/i/Başıma Geldi

Hayatta başınıza gelenlerden ibaret değil midir?
  1. 1.
    +4
    2016 şubat ayı falandı.Çalıştığım sinema projesi biteli tam 3 ay olmuş, sigarayı bıraktım.
    Sigarayı parasızlıktan bıraktım tabi otlakçılığa devam etmekteyim.

    Öğlen vakti evde otururken facebookta üniversiteden sınıf arkadaşım barışa rastladım, barış kendini fazlasıyla aşmış, lüks ortamların sözü (parası) geçen bir birey olmuş.
    iyi olmuş güzel olmuş hoş olmuş lakin bu herif benden daha 2 sene önce hergün paketimi sömüren,pek sesi soluğu çıkmayan lakin bir o kadar da iyi bir sinyalciydi.

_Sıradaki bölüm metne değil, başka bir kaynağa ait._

(** One round: the task [u] with the smallest stride runs and goes to the end of the queue,
    its stride advanced. *)
Lemma round_ok L k :
  sched_ok L k → L + BIG_STRIDE < 2 ^ 64 →
  ∃ u k', round k = Ok (k', u) ∧ u ∈ ready_queue k ∧ (∀ v, v ∈ ready_queue k → stride_of k u ≤ stride_of k v) ∧
    ready_queue k' ≡ₚ ready_queue k ∧
    (∀ v, stride_of k' v = if decide (v = u) then stride_of k u + pass_of k u else stride_of k v) ∧
    (∀ v, pass_of k' v = pass_of k v) ∧ 1 ≤ pass_of k u ≤ BIG_STRIDE / 2 ∧
    sched_ok (Z.max L (stride_of k u + pass_of k u)) k'.
Proof.
  intros [Hne Hnd Ht] HL. pose proof (fetch_spec k) as Hf.
  destruct (first_min (stride_of k <$> ready_queue k)) as [n|] eqn:Hm.
  2:{ destruct Hf as [He _]; [|done]. apply Forall_forall. intros t (i & Hi & Hs & Hp)%Ht. exists i.
      unfold is_u64. split; [done|]. unfold BIG_STRIDE in *. lia. }
  destruct Hf as (u & i & Hn & Hi & Hr).
  { apply Forall_forall. intros t (j & Hj & Hs & Hp)%Ht. exists j. unfold is_u64, BIG_STRIDE in *. split; [done|]. lia. }
  pose proof (list_elem_of_lookup_2 _ _ _ Hn) as Hu.
  destruct (Ht u Hu) as (i' & Hi' & Hs & Hp). assert (i' = i) as -> by congruence. clear Hi'.
  pose proof (pass_range _ Hp) as Hpass.
  assert (pass_of k u = BIG_STRIDE / task_priority i) as Hpu by (unfold pass_of; by rewrite Hi).
  assert (stride_of k u = task_stride i) as Hsu by (unfold stride_of; by rewrite Hi).
  assert (is_Some (tcbs k !! u)) as Htu by (apply inner_of_Some in Hi as [? ?]; eauto).
  set (i1 := with_stride (wrap64 (task_stride i + BIG_STRIDE / task_priority i)) i) in *.
  assert (task_stride i1 = stride_of k u + pass_of k u) as Hs1.
  { unfold i1. cbn [with_stride task_stride]. rewrite wrap64_small; [lia|]. unfold is_u64.
    assert (BIG_STRIDE / 2 < BIG_STRIDE) by done. lia. }
  exists u, (set_queue (remove_nth n (ready_queue k) ++ [u]) (put_inner u i1 k)).
  assert (∀ v, inner_of (set_queue (remove_nth n (ready_queue k) ++ [u]) (put_inner u i1 k)) v =
    if decide (v = u) then Some i1 else inner_of k v) as Hin by (intros v; by apply inner_of_put).
  assert (remove_nth n (ready_queue k) ++ [u] ≡ₚ ready_queue k) as Hperm.
  { unfold remove_nth. rewrite <-(take_drop_middle _ _ _ Hn) at 3. rewrite <-app_assoc. apply Permutation_app_head.
    by rewrite Permutation_app_comm. }
  split_and!.
  - unfold round, fetch_task. run Hr. erewrite bind_ok by apply unwrap_some. done.
  - done.
  - intros v Hv. apply first_min_Some in Hm as (m & Hmn & Hle & _). apply fmap_lookup_stride in Hmn as (u' & Hu' & ->).
    assert (u' = u) as -> by congruence. apply Hle. by apply list_elem_of_fmap_2.
  - exact Hperm.
  - intros v. unfold stride_of at 1. rewrite Hin. case_decide; [done|]. done.
  - intros v. unfold pass_of. rewrite Hin. case_decide as Hv; [|done]. subst. by rewrite Hi.
  - lia.
  - lia.
  - split.
    + cbn [set_queue ready_queue]. intros Hnil; by apply app_eq_nil in Hnil as [_ ?].
    + cbn [set_queue ready_queue]. by rewrite Hperm.
    + cbn [set_queue ready_queue]. intros v Hv. rewrite Hperm in Hv. rewrite Hin. case_decide as Hvu.
      * exists i1. split; [done|]. rewrite Hs1. split; [lia|]. done.
      * destruct (Ht v Hv) as (j & Hj & ? & ?). exists j. split; [done|]. split; [lia|done].
Qed.

(** ** Every task is fetched *)

(** How far the strides of the others are behind the stride of [t]. *)
Definition behind k (t u : nat) : nat :=
  if decide (u = t) then 0%nat else Z.to_nat (stride_of k t + 1 - stride_of k u).
Definition waiting_time k (t : nat) : nat := sum_list_with (behind k t) (ready_queue k).

Lemma sum_list_lt {A} (f g : A → nat) l x :
  x ∈ l → (f x < g x)%nat → (∀ y, (f y ≤ g y)%nat) → (sum_list_with f l < sum_list_with g l)%nat.
Proof.
  intros Hx Hlt Hle.
  assert (∀ l, sum_list_with f l ≤ sum_list_with g l)%nat as Hl.
  { clear -Hle. intros l. induction l as [|z l IH]; [done|]. simpl. specialize (Hle z). lia. }
  induction l as [|y l IH]; [by apply elem_of_nil in Hx|]. simpl. pose proof (Hle y). pose proof (Hl l).
  apply elem_of_cons in Hx as [->|Hx]; [|specialize (IH Hx)]; lia.
Qed.

Lemma waiting_time_decreases L k t u k' :
  sched_ok L k → t ∈ ready_queue k → u ∈ ready_queue k → u ≠ t → stride_of k u ≤ stride_of k t → 1 ≤ pass_of k u →
  ready_queue k' ≡ₚ ready_queue k →
  (∀ v, stride_of k' v = if decide (v = u) then stride_of k u + pass_of k u else stride_of k v) →
  (waiting_time k' t < waiting_time k t)%nat.
Proof.
  intros Hok Ht Hu Hne Hle Hp Hperm Hs. unfold waiting_time. rewrite Hperm.
  apply (sum_list_lt _ _ _ u Hu); [|intros v]; unfold behind; rewrite !Hs, (decide_False (P := t = u)) by done.
  - rewrite !(decide_False (P := u = t)), decide_True by done. lia.
  - repeat case_decide; subst; lia.
Qed.

Lemma rounds_reach n : ∀ L k t,
  sched_ok L k → t ∈ ready_queue k → stride_of k t + 2 * BIG_STRIDE < 2 ^ 64 → L + BIG_STRIDE < 2 ^ 64 →
  (waiting_time k t ≤ n)%nat →
  ∃ ts k', rounds (length ts) k = Ok (k', ts) ∧ last ts = Some t ∧ (length ts ≤ S n)%nat.
Proof.
  induction n as [n IH] using lt_wf_ind. intros L k t Hok Ht Hs HL Hw.
  destruct (round_ok L k Hok HL) as (u & k1 & Hr & Hu & Hmin & Hperm & Hst & Hpa & Hp & Hok1).
  destruct (decide (u = t)) as [->|Hne].
  { exists [t], k1. split; [|split; [done|simpl; lia]]. cbn [length rounds]. by run Hr. }
  pose proof (waiting_time_decreases L k t u k1 Hok Ht Hu Hne (Hmin t Ht) ltac:(lia) Hperm Hst) as Hdec.
  specialize (Hmin t Ht). assert (BIG_STRIDE / 2 < BIG_STRIDE) by done.
  destruct (IH (pred n) ltac:(lia) _ k1 t Hok1) as (ts & k2 & Hr2 & Hlast & Hlen).
  - by rewrite Hperm.
  - rewrite Hst, decide_False by done. done.
  - lia.
  - lia.
  - exists (u :: ts), k2. split; [|split; [|simpl; lia]].
    + cbn [length rounds]. run Hr. by run Hr2.
    + destruct ts; [done|]. exact Hlast.
Qed.

(** ** Shares

    [runs ts t]: how often [t] ran. *)
Definition runs (ts : list nat) (t : nat) : Z := Z.of_nat (count t ts).

Lemma runs_cons u ts t : runs (u :: ts) t = (if decide (t = u) then 1 else 0) + runs ts t.
Proof. unfold runs, count. rewrite filter_cons. destruct (decide (u = t)), (decide (t = u)); simpl; naive_solver lia. Qed.

Lemma runs_nonneg ts t : 0 ≤ runs ts t.
Proof. unfold runs. lia. Qed.

Lemma pass_nonneg L k t : sched_ok L k → t ∈ ready_queue k → 1 ≤ pass_of k t ≤ BIG_STRIDE / 2.
Proof. intros Hok (i & Hi & _ & Hp)%(so_tasks _ _ Hok). unfold pass_of. rewrite Hi. by apply pass_range. Qed.

(** Strides count the runs, and a task that ran is at most one pass ahead of the others: when it
    ran last it had the smallest stride. *)
Lemma rounds_strides n : ∀ L k,
  sched_ok L k → L + (Z.of_nat n + 1) * BIG_STRIDE < 2 ^ 64 →
  ∃ ts k', rounds n k = Ok (k', ts) ∧ length ts = n ∧
    (∀ v, stride_of k' v = stride_of k v + runs ts v * pass_of k v) ∧
    ∀ u v, u ∈ ready_queue k → v ∈ ready_queue k → runs ts u = 0 ∨ stride_of k' u ≤ stride_of k' v + pass_of k u.
Proof.
  induction n as [|n IH]; intros L k Hok HL.
  { exists [], k. split; [done|]. split; [done|]. split; [intros v; change (runs [] v) with 0; lia|by left]. }
  destruct (round_ok L k Hok) as (x & k1 & Hr & Hx & Hmin & Hperm & Hst & Hpa & Hp & Hok1); [unfold BIG_STRIDE in *; lia|].
  destruct (so_tasks _ _ Hok x Hx) as (i & Hi & Hs & _).
  assert (stride_of k x = task_stride i) as Hsx by (unfold stride_of; by rewrite Hi).
  destruct (IH (L + BIG_STRIDE) k1) as (ts & k2 & Hr2 & Hlen & Hst2 & Hnear).
  - destruct Hok1 as [H1 H2 H3]. split; [done|done|]. intros t Ht. destruct (H3 t Ht) as (j & Hj & Hsj & Hpj).
    exists j. split; [done|]. split; [|done]. assert (BIG_STRIDE / 2 < BIG_STRIDE) by done. lia.
  - lia.
  - exists (x :: ts), k2. split_and!; [|simpl; lia|intros v; rewrite Hst2, Hst, Hpa, runs_cons; case_decide; [subst|]; lia|].
    + cbn [rounds]. run Hr. by run Hr2.
    + intros u v Hu Hv. destruct (Hnear u v) as [Hz|Hle]; [by rewrite Hperm..| |right; by rewrite <-Hpa].
      rewrite runs_cons, Hz. case_decide as Hux; [subst u|by left]. right.
      rewrite !Hst2, Hz, !Hst, decide_True, !Hpa by done. specialize (Hmin v Hv).
      pose proof (runs_nonneg ts v). pose proof (pass_nonneg L k v Hok Hv). assert (0 ≤ runs ts v * pass_of k v) by nia. case_decide; [subst|]; lia.
Qed.

(** ** Starvation *)

(** The task [u] is first in line with the smallest stride, and its priority is above
    [BIG_STRIDE]. *)
Record greedy k (u : nat) : Prop := {
  gr_in : u ∈ ready_queue k;
  gr_ok : ∀ t, t ∈ ready_queue k → ∃ i, inner_of k t = Some i ∧ is_u64 (task_stride i) ∧ 0 < task_priority i;
  gr_prio : ∃ i, inner_of k u = Some i ∧ BIG_STRIDE < task_priority i;
  gr_min : ∀ t, t ∈ ready_queue k → t ≠ u → stride_of k u < stride_of k t;
}.

Lemma greedy_round k u : greedy k u → ∃ k', round k = Ok (k', u) ∧ greedy k' u.
Proof.
  intros [Hin Hok (i & Hi & Hp) Hmin]. pose proof (fetch_spec k) as Hf.
  assert (Forall (ready_ok k) (ready_queue k)) as Hq by (apply Forall_forall; intros t Ht; by apply Hok).
  specialize (Hf Hq). destruct (first_min (stride_of k <$> ready_queue k)) as [n|] eqn:Hm.
  2:{ destruct Hf as [He _]. rewrite He in Hin. by apply elem_of_nil in Hin. }
  destruct Hf as (t & j & Hn & Hj & Hr). pose proof (list_elem_of_lookup_2 _ _ _ Hn) as Ht.
  assert (t = u) as ->.
  { apply dec_stable. intros Hne. specialize (Hmin t Ht Hne). apply first_min_Some in Hm as (m & Hmn & Hle & _).
    apply fmap_lookup_stride in Hmn as (t' & Ht' & ->). assert (t' = t) as -> by congruence.
    specialize (Hle (stride_of k u) (list_elem_of_fmap_2 _ _ _ Hin)). lia. }
  assert (j = i) as -> by congruence.
  assert (fetched k n u i = set_queue (remove_nth n (ready_queue k)) k) as Hfe.
  { unfold fetched. rewrite (Z.div_small BIG_STRIDE) by (unfold BIG_STRIDE in *; lia).
    destruct (Hok u Hin) as (j & Hj' & Hs & _). assert (j = i) as -> by congruence.
    rewrite Z.add_0_r, wrap64_small by done. replace (with_stride (task_stride i) i) with i by (by destruct i).
    by rewrite put_inner_id. }
  rewrite Hfe in Hr. exists (set_queue (remove_nth n (ready_queue k) ++ [u]) k).
  split; [unfold round, fetch_task; run Hr; by erewrite bind_ok by apply unwrap_some|].
  assert (remove_nth n (ready_queue k) ++ [u] ≡ₚ ready_queue k) as Hperm.
  { unfold remove_nth. rewrite <-(take_drop_middle _ _ _ Hn) at 3. rewrite <-app_assoc. apply Permutation_app_head.
    by rewrite Permutation_app_comm. }
  split; cbn [set_queue ready_queue].
  - rewrite Hperm. done.
  - intros t Ht'. rewrite Hperm in Ht'. by apply Hok.
  - by exists i.
  - intros t Ht' Hne. rewrite Hperm in Ht'. by apply Hmin.
Qed.

Lemma greedy_rounds n : ∀ k u, greedy k u → ∃ k', rounds n k = Ok (k', replicate n u).
Proof.
  induction n as [|n IH]; intros k u Hg; [by exists k|].
  destruct (greedy_round k u Hg) as (k1 & Hr & Hg1). destruct (IH k1 u Hg1) as (k2 & Hr2).
  exists k2. cbn [rounds]. run Hr. by run Hr2.
Qed.

(** ** The theorems *)

(** C27: [fetch] is a search for the first minimum.  It takes the first task with the
    smallest stride out of the queue and advances its stride by [BIG_STRIDE / priority];
    an empty queue is not answered with [None] but is an index out of range. *)
Theorem fetch_is_first_min k :
  Forall (ready_ok k) (ready_queue k) →
  match first_min (stride_of k <$> ready_queue k) with
  | Some n => ∃ t i, ready_queue k !! n = Some t ∧ inner_of k t = Some i ∧ fetch k = Ok (fetched k n t i, Some t)
  | None => ready_queue k = [] ∧ fetch k = Err OutOfBounds
  end.
Proof. apply fetch_spec. Qed.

    Ekledim barışı, kabul etti hemen.
    Naber kardeşim nasılsın fasılları bittikten sonra öğrendim ki zara'da müdür yardımcısı olmuş bu herif,iyi kazanıyor yani yeni bir mezuna göre böyle bir dönemde ki ben parasızlıktan sigarayı bırakmışım.iyi yani hoş.

    Barış dedim numaranı versene kardeşim rehberim silindi. Tarihin en büyük yalanlarından birisidir bu,ben zaten bu adamın numarasını hiç kaydetmemiştim, neden lazım olsun ki benden hergün sigara otlanması için mi arayacaktım ?

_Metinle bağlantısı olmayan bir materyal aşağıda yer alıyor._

(* ===== verification/Processor.v ===== *)
(** * The processor ([os/src/task/processor.rs], [os/src/task/mod.rs], [os/src/timer.rs])

    What runs, and how it changes.  [run_tasks] is a loop; [dispatch] is one
    iteration up to [__switch].  [suspend_current] and [exit_current] are
    [suspend_current_and_run_next] and [exit_current_and_run_next] up to the
    [__switch] in [schedule], which leaves for the loop of [run_tasks]; the thread
    that is left continues later, where [task_cx] says. *)

From S2P Require Import Prelude Bytes Console BlockCache Address FrameAlloc PageTable UserBuf MemorySet Context Pid Kernel Task Manager.

(** ** Time *)
Definition TICKS_PER_SEC : Z := 100.
Definition MICRO_PER_SEC : Z := 1000000.
Definition CLOCK_FREQ : Z := 12500000.

Section processor.
Context {D : Type} `{BlockDevice D} `{Platform}.
Notation K := (K D).

(** read the [mtime] register *)
Definition get_time : K Z :=
  n ← gets k_reads;
  modify (set_reads (S n));;
  mret (time_read n).

(** get current time in microseconds *)
Definition get_time_us : K Z :=
  t ← get_time;
  checked_div t (CLOCK_FREQ / MICRO_PER_SEC).

(** set the next timer interrupt *)
Definition set_next_trigger : K unit :=
  t ← get_time;
  sbi [set_timer (wrap64 (t + CLOCK_FREQ / TICKS_PER_SEC))].

(** Milliseconds, with the seconds cut to 16 bits *)
Definition task_millis (us : Z) : Z :=
  wrap64 (Z.land (us / 1000000) 0xffff * 1000 + (us mod 1000000) / 1000).

(** ** [Processor] *)
Definition take_current_task : K (option nat) :=
  c ← gets current_;
  modify (set_current None);;
  mret c.

Definition current_task : K (option nat) := gets current_.

(** [current_task().unwrap()] *)
Definition the_task : K nat := c ← current_task; unwrap c.

(** One iteration of [run_tasks], up to [__switch]. *)
Definition dispatch : K (option nat) :=
  r ← fetch_task;
  match r with
  | Some task =>
      task_inner ← borrow task;
      let task_inner := with_status Running task_inner in
      task_inner ← (if task_begin_time task_inner =? 0 then
                      us ← get_time_us;
                      mret (with_begin_time (task_millis us) task_inner)
                    else mret task_inner);
      release task task_inner;;
      modify (set_current (Some task));;
      mret (Some task)
  | None => mret None
  end.

Definition current_user_token : K Z :=
  task ← the_task;
  read_inner task (λ i, ms_token (memory_set i)).

(** The frame of the current trap context *)
Definition current_trap_cx : K Z :=
  task ← the_task;
  read_inner task trap_cx_ppn.

Definition current_begin_time : K Z :=
  task ← the_task;
  read_inner task task_begin_time.

Definition current_syscall_times : K (list Z) :=
  task ← the_task;
  read_inner task task_syscall_times.

Definition update_current_syscall_times (syscall_id : Z) : K unit :=
  task ← the_task;
  task_inner ← borrow task;
  n ← index (task_syscall_times task_inner) syscall_id;
  times ← set_index (task_syscall_times task_inner) syscall_id (wrap32 (n + 1));
  release task (with_syscall_times times task_inner).

Definition set_current_priority (priority : Z) : K unit :=
  task ← the_task;
  with_inner task (λ i, (with_priority priority i, tt)).

Definition insert_current_memory_set (start_va end_va permission : Z) : K Z :=
  task ← the_task;
  task_inner ← borrow task;
  '(ms, r) ← on_mm (insert_framed_area start_va end_va permission (memory_set task_inner));
  release task (with_memory_set ms task_inner);;
  mret r.

Definition remove_current_memory_set (start_va end_va : Z) : K Z :=
  task ← the_task;
  task_inner ← borrow task;
  '(ms, r) ← on_mm (remove_framed_area start_va end_va (memory_set task_inner));
  release task (with_memory_set ms task_inner);;
  mret r.

(** What [dispatch] leaves behind: the task runs, with its stride advanced and the time
    of its first run. *)
Definition dispatched (k : kernel D) (n t : nat) (i : TaskControlBlockInner) (reads : nat) (begin : Z) : kernel D :=
  set_current (Some t) (set_queue (remove_nth n (ready_queue k)) (set_reads reads
    (put_inner t (with_begin_time begin (with_status Running
      (with_stride (wrap64 (task_stride i + BIG_STRIDE / task_priority i)) i))) k))).

Lemma dispatch_fetched (k : kernel D) n t i :
  inner_of k t = Some i → fetch k = Ok (fetched k n t i, Some t) →
  ∃ reads begin, dispatch k = Ok (dispatched k n t i reads begin, Some t).
Proof.
  intros Hi Hf. unfold dispatch, fetch_task. run Hf. set (i' := with_stride (wrap64 (task_stride i + BIG_STRIDE / task_priority i)) i).
  apply inner_of_Some in Hi as [pid Ht].
  assert (fetched k n t i = set_queue (remove_nth n (ready_queue k)) (set_tcbs (<[t := mkTcb pid (mkCell i' false)]> (tcbs k)) k)) as ->.
  { unfold fetched, put_inner. by rewrite Ht. }
  erewrite bind_ok by (apply borrow_ok, inner_of_Some; exists pid; cbn; by rewrite lookup_insert_eq).
  unfold dispatched, put_inner, lock. cbn [tcbs set_queue set_tcbs]. rewrite Ht, lookup_insert_eq. cbn [tcb_pid value inner].
  destruct (task_begin_time (with_status Running i') =? 0) eqn:Eb.
  - erewrite bind_ok by reflexivity.
    erewrite bind_ok by (apply release_ok; cbn; by rewrite lookup_insert_eq). do 2 eexists.
    unfold put_inner. cbn. rewrite !lookup_insert_eq, !insert_insert_eq. reflexivity.
  - erewrite bind_ok by reflexivity.
    erewrite bind_ok by (apply release_ok; cbn; by rewrite lookup_insert_eq). exists (k_reads k), (task_begin_time i').
    unfold put_inner. cbn. rewrite !lookup_insert_eq, !insert_insert_eq. reflexivity.
Qed.

(** ** Leaving the processor *)

(** Make current task suspended and switch to the next task; [there]: where the thread
    continues when it is switched to again. *)
Definition suspend_current (there : kthread) : K unit :=
  c ← take_current_task; task ← unwrap c;
  with_inner task (λ i, (with_task_cx there (with_status Ready i), tt));;
  add_task task.

(** Exit current task, recycle process resources and switch to the next task *)
Definition exit_current (exit_code : Z) : K unit :=
  c ← take_current_task; task ← unwrap c;
  inner ← borrow task;
  let inner := with_status Zombie inner in
  let inner := with_exit_code exit_code inner in
  o ← gets INITPROC;
  initproc ← (match o with Some i => mret i | None => mthrow Panicked end);
  initproc_inner ← borrow initproc;
  initproc_inner ← for_ (children inner) (λ initproc_inner child,
    with_inner child (λ i, (with_parent (Some initproc) i, tt));;
    mret (with_children (children initproc_inner ++ [child]) initproc_inner)) initproc_inner;
  release initproc initproc_inner;;
  let inner := with_children [] inner in
  ms ← on_mm (recycle_data_pages (memory_set inner));
  release task (with_memory_set ms inner);;
  drop_arc task.
End processor.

    yolladı numarayı ulan arayacağız hat kegib faturayı ödeyemedik ki çalışmıyoruz.
    Hiç bozmadan barış dedim numaram bu kardeşim telefonumu bulamıyorum bi çaldırsana beni diyerek yolladım numarayı.
    telefon çalar çalmaz 1 saniye geçmeden tak açtım kardeşim buldum tam ben de seni arıyorum napıyorsun falan filan derken konuyu işe bağladık.

    iş lazım bana dedim çalışmıyorum aslında oyalanmak için falan yalanları, kahvaltı edilmemiş saat öğlen 3.

    inditexi ara dedi,ben referans olurum sana.Öyle bir egolu şekilde konuşuyor ki herif ama lan bu adam benim sigaralarımı sömürüyordu dün gibi hatırlıyorum.

    Tamamdır falan filan karşı komşudan aradım inditexi, bilgi ıvır zıvır derken tak telefonuma bir mesaj. Görüşmeniz çarşamba günü diye beni bir sevinç sardı tabi barışa yazdım hemen kardeşim ben aradım bana mesaj geldi ne yapmam gerekiyor görüşmede diye.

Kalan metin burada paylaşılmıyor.